La parola... ad un Ministro dell'ambiente


 

Il 28 agosto 2003, al Meeting di Rimini, ha avuto luogo una conferenza sul tema "L'ambiente come opportunità". Relatori i Ministri dell'Ambiente di Italia, Slovenia ed Algeria, ovvero A. Matteoli, J. Kopaç e C. Rahmani.
L'incontro era l'occasione per tastare il terreno sulla percezione che i politici hanno dell'ambiente e delle necessità di tutela: i soliti slogan beneducati o qualcosa di più incisivo?
Il risultato è stato piuttosto incoraggiante, specie per le lucide considerazioni del ministro sloveno.

Di esse si riportano ampi stralci, nella trascrizione fornita dal sito www.meetingrimini.org.


"La politica ambientale europea negli anni '60 e '70 è stata la risposta a una situazione di inquinamento non più sostenibile per l'ambiente. Da quest'approccio reattivo che si concentrava soprattutto sulla riduzione dell'inquinamento utilizzando delle soluzioni "a valle", la politica ambientale europea si è gradualmente evoluta in direzione di una prevenzione dell'inquinamento e incoraggiamento di un efficiente utilizzo delle risorse naturali.
Il trattato di Amsterdam prevede espressamente che lo sviluppo sostenibile sia un compito fondamentale, un obiettivo di base per l'Unione Europea; garantire lo sviluppo sostenibile richiede l'integrazione della tutela ambientale in tutte le politiche, e questo inevitabilmente si scontra con altri interessi, e anche con altri principi fondamentali all'interno della stessa Unione Europea.
Senza una risposta a questi conflitti, non sarà possibile trovare una risposta alle sfide poste dell'Unione Europea nella strategia di Lisbona.(…)
La linea guida di base per una politica integrata che si basi sull'ambiente o la sostenibilità prevede che non ci siano necessariamente contraddizioni tra la conservazione dello sviluppo economico e la conservazione della qualità dell' ambiente. Invece, lo sviluppo economico può addirittura consentire alle società di garantire un ambiente più pulito e più sano.
Lo sviluppo economico non si oppone quindi necessariamente all'ambiente. Infatti, il discorso, per esempio, di migliorare lo standard di vita va di pari passo con la conservazione e il miglioramento della qualità dell'ambiente e della qualità di vita. Questo chiaramente solleva parecchi dilemmi, in relazione a quanto accade sia all'interno dell'Unione, che nei rapporti tra l'Unione e il resto del mondo.
A questo proposito vorrei soffermarmi su tre di questi dilemmi.
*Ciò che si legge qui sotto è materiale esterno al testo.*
Lemma wp_reconcile_candidate e d topic candidate :
  wp any_error (reconcile_candidate topic now candidate) e d
    (λ _ d', slots_grow now [] (db_activity d) (db_activity d')
             ∧ db_topic_lock d' = db_topic_lock d).
Proof.
  unfold reconcile_candidate, reconcile_running, settle_revoked, close_attempt,
    block_workflow, append_activity_history.
  repeat run_step; simpl in *; (split; [|done]); released.
Qed.

Lemma wp_reconcile_candidates e d topic candidates :
  wp any_error (reconcile_candidates topic now candidates) e d
    (λ _ d', slots_grow now [] (db_activity d) (db_activity d')
             ∧ db_topic_lock d' = db_topic_lock d).
Proof.
  revert d. induction candidates as [|c cs IH]; intros d; simpl.
  - apply wp_ret. split; [apply slots_grow_refl|done].
  - apply wp_bind. eapply wp_mono; [apply wp_reconcile_candidate|]. intros b d1 [Hs1 Hl1].
    apply wp_bind. eapply wp_mono; [apply IH|]. intros ids d2 [Hs2 Hl2]. apply wp_ret.
    split; [|congruence]. by apply (slots_grow_trans now [] [] _ (db_activity d1)).
Qed.

Lemma wp_reconcile_expired e d topic :
  wp any_error (reconcile_expired topic now) e d
    (λ _ d', slots_grow now [] (db_activity d) (db_activity d')
             ∧ db_topic_lock d' = db_topic_lock d).
Proof. unfold reconcile_expired. run_step. run_step. apply wp_reconcile_candidates. Qed.

(** The count the cap is compared with is at least the live slots. *)
Lemma wp_in_flight e d topic unsettled (Φ : Z → Db → Prop) :
  (∀ n, (Z.of_nat (live_slots topic now (db_activity d)) ≤ n)%Z → Φ n d) →
  wp any_error (in_flight topic unsettled now) e d Φ.
Proof.
  intros HΦ i j. unfold in_flight, select_activities. cbn. apply HΦ.
  rewrite length_select. unfold live_slots. apply Nat2Z.inj_le, size_filter_mono. intros [id r]. simpl.
  rewrite live_slot_counted. unfold slot_counted. rewrite !andb_true_iff, !orb_true_iff, !bool_decide_eq_true.
  intros [? [?|?%elem_of_nil]]; [|done]. auto.
Qed.

Lemma wp_claim_locked_candidate e d activities id workflow started worker :
  ids_ok (db_activity d) →
  wp any_error (claim_locked_candidate activities id workflow now started worker) e d
    (λ claim d', slots_grow now (option_list claim) (db_activity d) (db_activity d')
       ∧ db_topic_lock d' = db_topic_lock d
       ∧ ∀ c, claim = Some c → ∃ r, db_activity d !! id = Some r
                                ∧ ac_topic (acl_row c) = ac_topic r).
Proof.
  intros Hids. unfold claim_locked_candidate, quarantine_candidate, claim_row_locked, block_workflow,
    append_activity_history.
  repeat run_step; simpl in *; (split; [|split; [done|]]); try done; try released;
    (match goal with
     | H : db_activity d !! id = Some ?r |- _ => rewrite (Hids _ _ H) in *
     end); simplify_eq.
  - by eapply slots_grow_claimed; [eassumption|split; reflexivity|].
  - intros c [= <-]. eauto.
Qed.
(** * Candidates and their claims *)

(** The candidates are activities of [topic]. *)
Definition of_topic (topic : string) (m : gmap Z ActivityRow)
    (candidates : list (ActivityId * WorkflowId)) : Prop :=
  ∀ c r, c ∈ candidates → m !! c.1 = Some r → ac_topic r = topic.

Lemma of_topic_grow topic claims m m' candidates :
  slots_grow now claims m m' → of_topic topic m candidates → of_topic topic m' candidates.
Proof. intros [_ Hrows] Hm c r' Hc (r & Hr & -> & _)%Hrows. by apply (Hm c). Qed.

Lemma of_topic_tail topic m c candidates :
  of_topic topic m (c :: candidates) → of_topic topic m candidates.
Proof. intros Hm c' r Hc'. apply Hm. by right. Qed.

Lemma wp_select_candidates e d definitions topic :
  ids_ok (db_activity d) →
  wp any_error (select_candidates definitions topic now) e d
    (λ candidates d', d' = d ∧ of_topic topic (db_activity d) candidates).
Proof.
  intros Hids. unfold select_candidates. run_step. run_step. run_step. run_step. run_step.
  split; [done|]. intros c r (row & -> & Hrow)%list_elem_of_fmap Hr. simpl in Hr.
  apply elem_of_take_in, elem_of_sort_by in Hrow.
  match goal with H : ∀ r, r ∈ _ ↔ _ |- _ => apply H in Hrow as [Hc [id Hid]] end.
  rewrite (Hids _ _ Hid) in Hr. simplify_eq. unfold candidate in Hc. norm_tests. done.
Qed.

Lemma wp_claim_first e d activities topic candidates started worker :
  ids_ok (db_activity d) → of_topic topic (db_activity d) candidates →
  wp any_error (claim_first activities candidates now started worker) e d
    (λ claim d', slots_grow now (option_list claim) (db_activity d) (db_activity d')
       ∧ ∀ c, c ∈ option_list claim → ac_topic (acl_row c) = topic).
Proof.
  revert d. induction candidates as [|[id workflow] cs IH]; intros d Hids Htopic; simpl.
  - apply wp_ret. split; [apply slots_grow_refl|]. by intros c ?%elem_of_nil.
  - apply wp_bind. eapply wp_mono; [by apply wp_claim_locked_candidate|].
    intros [claim|] d1 (Hs & _ & Hclaim).
    + apply wp_ret. split; [done|]. intros c ->%list_elem_of_singleton.
      destruct (Hclaim claim eq_refl) as (r & Hr & ->).
      apply (Htopic (id, workflow)); [by left|done].
    + eapply wp_mono; [apply IH; [by eapply slots_grow_ids|]|].
      { eapply of_topic_grow; [done|]. by eapply of_topic_tail. }
      intros claim d2 [Hs2 Hc]. split; [|done].
      by apply (slots_grow_trans now [] _ _ (db_activity d1)).
Qed.

(** The claims of [topic]. *)
Definition claims_of (topic : string) (claims : list ActivityClaim) : nat :=
  length (filter (λ c, ac_topic (acl_row c) = topic) claims).

Lemma claims_of_app topic l l' : claims_of topic (l ++ l') = (claims_of topic l + claims_of topic l')%nat.
Proof. unfold claims_of. by rewrite filter_app, length_app. Qed.

Lemma claims_of_other topic topic' claims :
  topic ≠ topic' → (∀ c, c ∈ claims → ac_topic (acl_row c) = topic) → claims_of topic' claims = 0%nat.
Proof.
  intros Hne Hall. unfold claims_of. induction claims as [|c cs IH]; [done|].
  rewrite filter_cons, decide_False.
  - apply IH. intros c' Hc'. apply Hall. by right.
  - rewrite (Hall c) by (by left). done.
Qed.

Lemma wp_claim_candidates e d activities topic limit wanted candidates started worker claims :
  ids_ok (db_activity d) → of_topic topic (db_activity d) candidates →
  wp any_error (claim_candidates activities topic limit wanted candidates now started worker
                  claims) e d
    (λ claims' d', ∃ new, claims' = claims ++ new
       ∧ slots_grow now new (db_activity d) (db_activity d')
       ∧ (∀ c, c ∈ new → ac_topic (acl_row c) = topic)
       ∧ (claims_of topic claims' ≤ Nat.max (claims_of topic claims) wanted)%nat).
Proof.
  revert d claims. induction candidates as [|[id workflow] cs IH]; intros d claims Hids Htopic; simpl.
  - apply wp_ret. exists []. rewrite app_nil_r. split_and!; [done|apply slots_grow_refl| |lia].
    by intros c ?%elem_of_nil.
  - destruct (_ || _) eqn:Estop.
    { apply wp_ret. exists []. rewrite app_nil_r. split_and!; [done|apply slots_grow_refl| |lia].
      by intros c ?%elem_of_nil. }
    apply orb_false_iff in Estop as [_ Hroom%Nat.leb_gt]. fold (claims_of topic claims) in Hroom.
    apply wp_bind. eapply wp_mono; [by apply wp_claim_locked_candidate|].
    intros claim d1 (Hs & _ & Hclaim).
    eapply wp_mono; [apply IH; [by eapply slots_grow_ids|]|].
    { eapply of_topic_grow; [done|]. by eapply of_topic_tail. }
    intros claims' d2 (new & -> & Hs2 & Hnew & Hmax). exists (option_list claim ++ new).
    assert (∀ c, c ∈ option_list claim → ac_topic (acl_row c) = topic) as Hone.
    { intros c. destruct claim as [c1|]; simpl; [|by intros ?%elem_of_nil].
      intros ->%list_elem_of_singleton. destruct (Hclaim c1 eq_refl) as (r & Hr & ->).
      apply (Htopic (id, workflow)); [by left|done]. }
    split_and!.
    + destruct claim; simpl; by rewrite <- ?app_assoc.
    + by eapply slots_grow_trans.
    + intros c [Hc|Hc]%elem_of_app; auto.
    + destruct claim as [c|]; [|done]. rewrite !claims_of_app in *.
      assert (claims_of topic [c] ≤ 1)%nat; [|lia].
      unfold claims_of. rewrite filter_cons. case_decide; simpl; lia.
Qed.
1- Prima di tutto l'Unione si basa sul principio del mercato unico, però non ha una politica fiscale unitaria. Un vero e proprio cambiamento a livello di atteggiamento nei confronti dell'ambiente potrebbe essere raggiunto facilmente attraverso la tassazione o altri strumenti economici: i paesi che introducono tassi ambientali adesso, all'interno dell'Unione, vengono puniti per questo, in quanto risultano essere meno competitivi nell'ambito dell'Unione. L'utilizzo di strumenti economici è un modo efficace per raggiungere gli obiettivi ambientali, più efficace delle politiche ambientali tradizionali, che prevedevano una regolamentazione giuridica diretta di queste questioni.
Un esempio classico del fallimento dell'approccio politico di controllo è stata la tassa sulle emissioni di CO2 , proposta già nel 1992. Ancora questa tassa non è stata adottata, ma è stata introdotta singolarmente nei vari paesi; questo ha comportato grosse differenze, a livello di struttura fiscale in ambito comunitario. (…) Le ricerche macroeconomiche prevedono che le tasse ambientali potrebbero sostituire le altre tasse sul lavoro, e nello stesso tempo potrebbero portare ad un incremento dell'occupazione e a una riduzione dell'inquinamento. Le tasse ambientali rappresentano una fonte d'introito che può essere sfruttata in maniera efficiente per le spese per la tutela dell'ambiente. Però è necessario anche considerare qual è l'effetto delle tasse ambientali in termini di riduzione di altre tasse, se non di completa sostituzione di queste.
Quindi il primo dilemma, abbiamo detto, è appunto quello che esiste un mercato unico, però esistono diverse politiche economiche e fiscali.


2- Il secondo dilemma: l'Unione Europea e l'intero sistema economico mondiale si basano sul principio della minimizzazione dei costi con la massimizzazione degli utili, dei profitti; questo non favorisce affatto la prevenzione e l'eliminazione dell'inquinamento, e nemmeno lo sviluppo sostenibile in generale. Per esempio, per quanto riguarda gli appalti pubblici, in genere si dà la preferenza alle offerte più basse, anche se da un punto di vista ambientale possono essere discutibili. Il primo precedente giuridico, a questo riguardo, risale all'anno scorso: in un appalto per il trasporto urbano, la città di Helsinki ha scelto un offerente più costoso, ma più ecocompatibile. L'offerente respinto invece si è rivolto alla Corte di giustizia europea che alla fine ha deliberato a favore della città di Helsinki.
Gli appalti pubblici che intendono porre maggiore attenzione alla tutela ambientale potrebbero contribuire molto allo sviluppo sostenibile, perché gli appalti pubblici rappresentano il 14% del PIL dell'Unione, che equivale a oltre mille miliardi di euro.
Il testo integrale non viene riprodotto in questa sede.